Data for analysis
= = = = = = =

(* ===== verification/ConfObject.v ===== *)
(** * Objects of a configuration (conf_object.c)

    A line of the objects section is a type and assignments of parameters.  The
    tables are traversed with [hashmap_foreach]; a traversal with a callback
    that may fail is the loop over the items. *)

From S2P Require Import Prelude TimeUtils Protocol Packet SeqGen SeqRecov SeqRecovSpec Pof Object CString HashMap ConfUtils ConfActions IniFile.
From Stdlib Require Import Ascii.

Module ConfObj.
Import CStr HMap ConfU Ini.

#[local] Open Scope string_scope.
#[local] Open Scope list_scope.
#[local] Open Scope Z_scope.

(** ** Traversals that may fail *)

Section traversal.
Context {V S : Type} (cb : string → V → S → Res S).

(** The result of a traversal that stops with the first callback that fails. *)
Definition foreach_item (h : HashMap (V := V)) (s : S) : Res S :=
  (hashmap_foreach (λ k v r,
     match s ← r; cb k v s with Good s => (true, false, Good s) | r => (false, false, r) end) h (Good s)).2.

Fixpoint foreach_in (l : list (string * V)) (s : S) : Res S :=
  match l with [] => Good s | (k, v) :: l => s ← cb k v s; foreach_in l s end.

Lemma foreach_in_app l l' s : foreach_in (l ++ l') s = (s ← foreach_in l s; foreach_in l' s).
Proof. revert s. induction l as [|[k v] l IH]; intros s; [done|]. cbn. destruct (cb k v s); [apply IH | done | done]. Qed.

Lemma foreach_chain_in l s :
  let '(go, _, r) := foreach_chain (λ k v r,
     match s ← r; cb k v s with Good s => (true, false, Good s) | r => (false, false, r) end) l (Good s) in
  r = foreach_in l s ∧ (go = true ↔ ∃ s', r = Good s').
Proof.
  revert s. induction l as [|[k v] l IH]; intros s; [cbn; split; [done | by split; eauto]|]. cbn [foreach_chain foreach_in mbind res_bind].
  destruct (cb k v s) as [s1| |]; cbn [mbind res_bind]; [|split; [done | split; [done | by intros [??]]]..].
  specialize (IH s1). by destruct (foreach_chain _ l (Good s1)) as [[go l1] r].
Qed.

Lemma foreach_buckets_in bs s :
  (foreach_buckets (λ k v r,
     match s ← r; cb k v s with Good s => (true, false, Good s) | r => (false, false, r) end) bs (Good s)).2 = foreach_in (concat bs) s.
Proof.
  revert s. induction bs as [|b bs IH]; intros s; [done|]. cbn [foreach_buckets concat].
  pose proof (foreach_chain_in b s) as H. destruct (foreach_chain _ b (Good s)) as [[go b1] r]. destruct H as [-> Hgo]. rewrite foreach_in_app.
  destruct go.
  - destruct (proj1 Hgo eq_refl) as [s1 E]. rewrite E in *. cbn [mbind res_bind]. rewrite <- IH. by destruct (foreach_buckets _ bs (Good s1)) as [[??]?].
  - cbn [snd]. destruct (foreach_in b s); [|done..]. by discriminate (proj2 Hgo (ex_intro _ _ eq_refl)).
Qed.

= = = = = = =

What to produce
Set down precisely the lines above between the line holding "Lemma foreach_chain_in l" and the line holding "(foreach_buckets (λ k", inclusive, and nothing beyond them.

Reply
Lemma foreach_chain_in l s :
  let '(go, _, r) := foreach_chain (λ k v r,
     match s ← r; cb k v s with Good s => (true, false, Good s) | r => (false, false, r) end) l (Good s) in
  r = foreach_in l s ∧ (go = true ↔ ∃ s', r = Good s').
Proof.
  revert s. induction l as [|[k v] l IH]; intros s; [cbn; split; [done | by split; eauto]|]. cbn [foreach_chain foreach_in mbind res_bind].
  destruct (cb k v s) as [s1| |]; cbn [mbind res_bind]; [|split; [done | split; [done | by intros [??]]]..].
  specialize (IH s1). by destruct (foreach_chain _ l (Good s1)) as [[go l1] r].
Qed.

Lemma foreach_buckets_in bs s :
  (foreach_buckets (λ k v r,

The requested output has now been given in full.